Your assignment: Only these lines are needed: the first line of the entries below through the line with "intros Hf [j", each returned exactly.

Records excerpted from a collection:
════════════════════
(** The kept block, the description and the queues are freed. *)
Lemma free_kept m0 p m : fresh m0 → holds m0 p m → ∃ j, brk m0 ≤ j ∧ free_opt_blk p m = Ret tt (m0 <| brk := j |>).
Proof.
  intros Hf [j Hj|i x j Hi Hj Hb Hc]; exists j; (split; [lia|]); [done|].
  apply free_put_last; [done|done|]. destruct (Hf i Hi) as [H1 _]. destruct (Hf (i + 1)) as [_ H2]; [lia|]. by split.
Qed.
Lemma free_description a x m : nb_base x ≠ 0 → nb_cont x = None → clear (a + 4) m →
  free_opt_blk (Some (NBlk (a + 4))) (sender_heap a x m) = Ret tt (add_queue (a + 3) (add_queue (a + 2) (add_queue (a + 1) m))).
Proof. intros Hb Hc Hm. rewrite sender_heap_put. apply free_put_last; [done|done|]. by repeat apply clear_add. Qed.
Lemma free_queues a m : no_queue (a + 1) m → no_queue (a + 2) m → no_queue (a + 3) m →
  free_queue (a + 1) (free_queue (a + 2) (free_queue (a + 3) (add_queue (a + 3) (add_queue (a + 2) (add_queue (a + 1) m))))) = m.
Proof. intros H1 H2 H3. rewrite !free_queue_add; try done; repeat apply no_queue_add; done || lia. Qed.
Lemma unused_brk m j : unused m → brk m ≤ j → unused (m <| brk := j |>).
Proof. intros [H1 H2] Hj. split; [by apply fresh_brk|]. intros q Hq. cbn in Hq. apply H2. lia. Qed.

(** ** Releasing *)

Lemma view_close a s c m ob e k {B} (f : unit → CM Env B) :
  (x ← close_socket k; f x) (view a s c m ob e) = f tt (view a s c m ob (e <| closed ::= (fun l => l ++ [k]) |>)).
Proof. by destruct e as [he pe [sc ss sg os si] gs o cl ca ini]. Qed.

Definition released (s : RtpSession) : RtpSession :=
  on_rtcp (fun r => r <| rtcp_socket := -1 |> <| rtcp_rem_addrlen := 0 |>) (on_rtp (fun r => r <| rtp_socket := -1 |> <| rtp_rem_addrlen := 0 |>) s).
Lemma release_view {B} a s c m ob e (f : unit → CM Env B) : 0 ≤ rtp_socket (rtp s) → 0 ≤ rtcp_socket (rtcp s) →
  (x ← rtp_session_release_sockets a; f x) (view a s c m ob e) =
  f tt (view a (released s) c m ob (e <| closed ::= (fun l => l ++ [rtp_socket (rtp s); rtcp_socket (rtcp s)]) |>)).
Proof.
  intros H1 H2. unfold rtp_session_release_sockets. rewrite bind_assoc, view_ses. rewrite (proj2 (Z.leb_le 0 (rtp_socket _))), (proj2 (Z.leb_le 0 (rtcp_socket _))) by done.
  rewrite bind_assoc, view_close, bind_assoc, view_close, bind_assoc, view_upd, view_upd. f_equal. unfold released. f_equal. destruct e. cbn. by rewrite <- app_assoc.
Qed.

(** The other sessions changed in nothing but their wait points and their place in the list
    of the scheduler. *)
Definition peers (a : Z) (w w' : World) : Prop :=
  ∀ b, b ≠ a → ∃ wp wp' n, sessions w' !! b = (fun s => (waited s wp wp') <| next := n |>) <$> sessions w !! b.
#[export] Instance peers_preorder a : PreOrder (peers a).
Proof.
  split.
  - intros w b _. destruct (sessions w !! b) as [s|]; [|by exists wait_point_init, wait_point_init, None].
    exists (send_wp s), (recv_wp s), (next s). by destruct s.
  - intros w1 w2 w3 H12 H23 b Hb. destruct (H12 b Hb) as (x & y & n & E12), (H23 b Hb) as (z & u & n' & E23). exists z, u, n'.
    rewrite E23, E12. by destruct (sessions w1 !! b).
Qed.
Lemma others_peers a w w' : others_wait a w w' → peers a w w'.
Proof.
  intros Ho b Hb. destruct (Ho b Hb) as (wp & wp' & E). exists wp, wp'. rewrite E.
  destruct (sessions w !! b) as [s|]; [|by exists None]. exists (next s). by destruct s.
Qed.

(** What a session that was destroyed leaves. *)
Record gone (a : Z) (L : list Z) (e e' : Env) : Prop := {
  go_ok : sched_ok L (world e');
  go_none : sessions (world e') !! a = None;
  go_peers : peers a (world e) (world e');
  go_up : ortp_scheduler (world e') = ortp_scheduler (world e);
  go_inc : timer_inc (sched (world e')) = timer_inc (sched (world e));
  go_time : time_ (sched (world e')) = time_ (sched (world e));
  go_pmem : pmem e' = pmem e;
  go_outbox : outbox e' = outbox e;
  go_calls : calls e' = calls e
}.

Lemma free_view a s c m ob e : free_session a (view a s c m ob e) =
  Ret tt (((e <| heap := free_queue (a + 1) (free_queue (a + 2) (free_queue (a + 3) m)) |>) <| calls := c |> <| outbox := ob |>) <| world ::= (fun w => w <| sessions ::= delete a |>) |>).
Proof.
  unfold free_session, hp, wd, zoom, modify. unfold mbind, CM_bind. destruct e as [he pe [sc ss sg os si] gs o cl ca ini]. cbn. by rewrite delete_insert_eq.
Qed.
════════════════════
Answer space:
(** The kept block, the description and the queues are freed. *)
Lemma free_kept m0 p m : fresh m0 → holds m0 p m → ∃ j, brk m0 ≤ j ∧ free_opt_blk p m = Ret tt (m0 <| brk := j |>).
Proof.
  intros Hf [j Hj|i x j Hi Hj Hb Hc]; exists j; (split; [lia|]); [done|].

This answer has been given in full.